From the line with "None => Raise AssertFailed" through the line with "End network.", inclusive, return each line of the data below exactly and leave the rest out.

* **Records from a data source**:

..........

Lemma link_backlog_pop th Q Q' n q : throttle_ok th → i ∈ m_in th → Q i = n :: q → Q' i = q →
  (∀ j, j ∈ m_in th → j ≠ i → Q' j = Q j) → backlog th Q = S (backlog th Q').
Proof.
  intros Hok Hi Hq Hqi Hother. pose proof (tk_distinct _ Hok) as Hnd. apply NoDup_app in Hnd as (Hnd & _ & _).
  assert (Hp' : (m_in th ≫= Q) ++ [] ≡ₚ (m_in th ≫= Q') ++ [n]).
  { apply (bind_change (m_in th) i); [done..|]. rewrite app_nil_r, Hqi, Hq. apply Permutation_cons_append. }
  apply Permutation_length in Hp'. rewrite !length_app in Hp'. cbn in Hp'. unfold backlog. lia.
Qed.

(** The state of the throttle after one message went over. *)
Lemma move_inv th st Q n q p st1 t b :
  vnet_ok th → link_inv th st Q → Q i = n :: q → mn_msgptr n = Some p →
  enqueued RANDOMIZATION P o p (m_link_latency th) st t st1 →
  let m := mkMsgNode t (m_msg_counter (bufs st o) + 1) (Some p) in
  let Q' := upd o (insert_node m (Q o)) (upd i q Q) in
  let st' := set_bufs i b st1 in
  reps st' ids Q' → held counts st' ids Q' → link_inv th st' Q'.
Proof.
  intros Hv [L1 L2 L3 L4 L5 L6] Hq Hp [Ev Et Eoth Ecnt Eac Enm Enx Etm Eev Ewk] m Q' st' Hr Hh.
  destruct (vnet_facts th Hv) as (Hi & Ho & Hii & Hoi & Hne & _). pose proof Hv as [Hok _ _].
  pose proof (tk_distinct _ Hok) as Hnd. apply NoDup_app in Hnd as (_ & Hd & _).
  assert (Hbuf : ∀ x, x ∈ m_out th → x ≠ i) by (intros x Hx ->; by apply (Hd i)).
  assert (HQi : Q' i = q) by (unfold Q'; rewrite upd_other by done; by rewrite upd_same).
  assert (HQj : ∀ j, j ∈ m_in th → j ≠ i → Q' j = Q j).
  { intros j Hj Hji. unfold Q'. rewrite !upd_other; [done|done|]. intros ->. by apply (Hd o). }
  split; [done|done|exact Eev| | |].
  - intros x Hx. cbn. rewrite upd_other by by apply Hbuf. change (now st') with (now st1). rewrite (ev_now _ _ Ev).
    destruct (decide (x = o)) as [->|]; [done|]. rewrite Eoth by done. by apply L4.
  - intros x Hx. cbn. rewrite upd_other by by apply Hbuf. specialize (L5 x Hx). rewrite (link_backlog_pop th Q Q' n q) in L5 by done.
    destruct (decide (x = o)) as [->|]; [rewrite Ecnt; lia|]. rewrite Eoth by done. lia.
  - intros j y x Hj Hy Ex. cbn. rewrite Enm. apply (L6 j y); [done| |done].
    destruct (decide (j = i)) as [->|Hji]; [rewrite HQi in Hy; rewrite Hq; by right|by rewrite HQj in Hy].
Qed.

..........

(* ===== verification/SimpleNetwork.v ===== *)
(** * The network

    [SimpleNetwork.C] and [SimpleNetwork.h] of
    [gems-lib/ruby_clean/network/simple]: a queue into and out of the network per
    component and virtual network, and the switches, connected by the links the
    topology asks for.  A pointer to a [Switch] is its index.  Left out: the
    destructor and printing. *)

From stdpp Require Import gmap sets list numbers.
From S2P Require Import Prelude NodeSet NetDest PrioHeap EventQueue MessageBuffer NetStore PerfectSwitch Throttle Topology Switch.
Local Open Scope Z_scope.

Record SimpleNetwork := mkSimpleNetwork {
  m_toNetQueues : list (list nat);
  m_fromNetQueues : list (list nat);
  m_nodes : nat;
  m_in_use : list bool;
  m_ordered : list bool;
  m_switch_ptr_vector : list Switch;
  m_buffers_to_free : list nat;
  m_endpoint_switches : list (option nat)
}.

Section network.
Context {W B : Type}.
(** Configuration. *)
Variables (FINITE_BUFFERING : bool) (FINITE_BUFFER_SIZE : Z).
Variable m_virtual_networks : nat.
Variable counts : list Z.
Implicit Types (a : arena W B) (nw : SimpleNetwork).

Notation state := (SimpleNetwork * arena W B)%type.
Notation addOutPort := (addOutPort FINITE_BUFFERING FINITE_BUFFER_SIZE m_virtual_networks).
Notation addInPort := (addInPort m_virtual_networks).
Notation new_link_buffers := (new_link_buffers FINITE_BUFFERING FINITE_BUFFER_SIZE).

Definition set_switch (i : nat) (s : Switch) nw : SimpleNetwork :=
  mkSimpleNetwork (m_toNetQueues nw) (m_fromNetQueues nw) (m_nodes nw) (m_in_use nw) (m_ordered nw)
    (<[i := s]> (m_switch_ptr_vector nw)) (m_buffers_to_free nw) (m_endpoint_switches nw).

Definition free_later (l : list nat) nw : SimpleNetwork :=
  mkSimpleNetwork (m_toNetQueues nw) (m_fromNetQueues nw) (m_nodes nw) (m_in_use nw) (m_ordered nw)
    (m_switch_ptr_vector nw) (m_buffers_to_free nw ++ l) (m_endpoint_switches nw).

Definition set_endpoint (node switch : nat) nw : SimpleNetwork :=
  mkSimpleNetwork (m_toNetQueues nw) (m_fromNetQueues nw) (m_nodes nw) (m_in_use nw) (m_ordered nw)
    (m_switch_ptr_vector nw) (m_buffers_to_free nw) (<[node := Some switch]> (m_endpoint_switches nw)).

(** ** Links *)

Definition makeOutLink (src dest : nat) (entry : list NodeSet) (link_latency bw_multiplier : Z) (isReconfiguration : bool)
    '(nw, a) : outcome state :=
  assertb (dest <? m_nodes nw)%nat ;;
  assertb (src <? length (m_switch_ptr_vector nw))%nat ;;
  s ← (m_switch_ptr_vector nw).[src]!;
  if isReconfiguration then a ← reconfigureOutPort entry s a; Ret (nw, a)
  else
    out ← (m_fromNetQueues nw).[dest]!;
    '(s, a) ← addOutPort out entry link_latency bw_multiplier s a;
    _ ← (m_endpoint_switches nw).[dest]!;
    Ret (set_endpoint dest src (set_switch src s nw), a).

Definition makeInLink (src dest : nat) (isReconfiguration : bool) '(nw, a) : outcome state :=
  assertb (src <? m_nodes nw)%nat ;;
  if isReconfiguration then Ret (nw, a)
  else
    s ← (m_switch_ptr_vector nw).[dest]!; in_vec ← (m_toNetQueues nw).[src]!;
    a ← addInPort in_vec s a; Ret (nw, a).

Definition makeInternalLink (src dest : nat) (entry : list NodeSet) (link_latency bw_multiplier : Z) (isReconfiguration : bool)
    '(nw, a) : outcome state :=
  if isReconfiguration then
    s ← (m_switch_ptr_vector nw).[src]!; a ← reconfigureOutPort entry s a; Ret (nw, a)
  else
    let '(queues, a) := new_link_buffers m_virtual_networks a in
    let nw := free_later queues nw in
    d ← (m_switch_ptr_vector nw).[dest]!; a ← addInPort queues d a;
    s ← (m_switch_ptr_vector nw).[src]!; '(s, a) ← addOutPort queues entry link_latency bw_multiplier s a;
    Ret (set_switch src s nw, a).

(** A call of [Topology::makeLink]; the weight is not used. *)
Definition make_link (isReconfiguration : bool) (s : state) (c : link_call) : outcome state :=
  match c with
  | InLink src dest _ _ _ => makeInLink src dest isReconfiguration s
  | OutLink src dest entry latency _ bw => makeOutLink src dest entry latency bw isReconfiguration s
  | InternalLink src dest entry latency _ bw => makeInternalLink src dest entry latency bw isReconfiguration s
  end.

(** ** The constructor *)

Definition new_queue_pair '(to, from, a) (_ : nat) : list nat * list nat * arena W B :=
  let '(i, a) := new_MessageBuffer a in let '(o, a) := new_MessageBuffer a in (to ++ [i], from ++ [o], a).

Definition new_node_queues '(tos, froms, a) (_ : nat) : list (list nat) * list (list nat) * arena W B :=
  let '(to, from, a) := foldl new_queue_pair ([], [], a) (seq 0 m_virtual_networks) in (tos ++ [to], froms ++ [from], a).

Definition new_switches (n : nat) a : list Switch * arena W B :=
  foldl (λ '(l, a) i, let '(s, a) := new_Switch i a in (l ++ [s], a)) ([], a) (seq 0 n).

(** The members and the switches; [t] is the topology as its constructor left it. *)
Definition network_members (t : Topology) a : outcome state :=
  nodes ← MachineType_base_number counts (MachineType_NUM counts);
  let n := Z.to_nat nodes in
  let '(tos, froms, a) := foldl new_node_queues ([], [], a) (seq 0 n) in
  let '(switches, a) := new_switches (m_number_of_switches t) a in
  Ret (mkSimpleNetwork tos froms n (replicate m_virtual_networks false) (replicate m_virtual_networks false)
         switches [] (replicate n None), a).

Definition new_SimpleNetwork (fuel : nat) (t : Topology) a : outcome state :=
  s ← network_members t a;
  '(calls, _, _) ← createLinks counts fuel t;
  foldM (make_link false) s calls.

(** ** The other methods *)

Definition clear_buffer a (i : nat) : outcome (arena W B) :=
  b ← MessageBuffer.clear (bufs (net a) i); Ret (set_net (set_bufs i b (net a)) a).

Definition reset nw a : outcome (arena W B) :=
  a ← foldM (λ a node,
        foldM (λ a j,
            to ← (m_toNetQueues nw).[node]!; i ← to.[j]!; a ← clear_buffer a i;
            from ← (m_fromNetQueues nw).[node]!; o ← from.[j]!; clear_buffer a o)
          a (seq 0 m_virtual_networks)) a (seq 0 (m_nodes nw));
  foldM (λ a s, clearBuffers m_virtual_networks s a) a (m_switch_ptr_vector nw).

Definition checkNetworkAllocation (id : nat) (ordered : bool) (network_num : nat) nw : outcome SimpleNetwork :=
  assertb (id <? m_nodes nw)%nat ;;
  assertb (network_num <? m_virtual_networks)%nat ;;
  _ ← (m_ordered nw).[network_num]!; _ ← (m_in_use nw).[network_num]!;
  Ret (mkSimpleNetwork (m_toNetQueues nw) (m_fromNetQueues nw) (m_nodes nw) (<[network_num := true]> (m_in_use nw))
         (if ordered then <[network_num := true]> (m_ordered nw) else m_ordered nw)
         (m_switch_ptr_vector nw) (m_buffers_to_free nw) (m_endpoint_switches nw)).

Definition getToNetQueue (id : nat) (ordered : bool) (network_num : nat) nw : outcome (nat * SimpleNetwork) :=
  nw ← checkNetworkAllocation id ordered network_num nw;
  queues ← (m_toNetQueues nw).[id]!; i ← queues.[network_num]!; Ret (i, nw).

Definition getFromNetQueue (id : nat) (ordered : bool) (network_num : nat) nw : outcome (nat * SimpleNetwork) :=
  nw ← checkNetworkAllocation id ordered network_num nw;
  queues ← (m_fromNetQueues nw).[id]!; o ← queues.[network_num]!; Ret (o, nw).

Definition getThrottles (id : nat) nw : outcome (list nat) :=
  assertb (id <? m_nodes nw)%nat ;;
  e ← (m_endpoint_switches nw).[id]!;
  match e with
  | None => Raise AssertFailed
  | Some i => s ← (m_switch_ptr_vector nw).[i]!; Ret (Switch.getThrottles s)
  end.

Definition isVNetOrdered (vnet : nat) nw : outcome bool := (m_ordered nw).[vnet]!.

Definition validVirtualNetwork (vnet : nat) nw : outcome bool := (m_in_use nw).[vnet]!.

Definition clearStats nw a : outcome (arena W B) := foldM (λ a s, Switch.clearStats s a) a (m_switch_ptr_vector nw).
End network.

..........

* **TASK OUTPUT**:
  | None => Raise AssertFailed
  | Some i => s ← (m_switch_ptr_vector nw).[i]!; Ret (Switch.getThrottles s)
  end.

Definition isVNetOrdered (vnet : nat) nw : outcome bool := (m_ordered nw).[vnet]!.

Definition validVirtualNetwork (vnet : nat) nw : outcome bool := (m_in_use nw).[vnet]!.

Definition clearStats nw a : outcome (arena W B) := foldM (λ a s, Switch.clearStats s a) a (m_switch_ptr_vector nw).
End network.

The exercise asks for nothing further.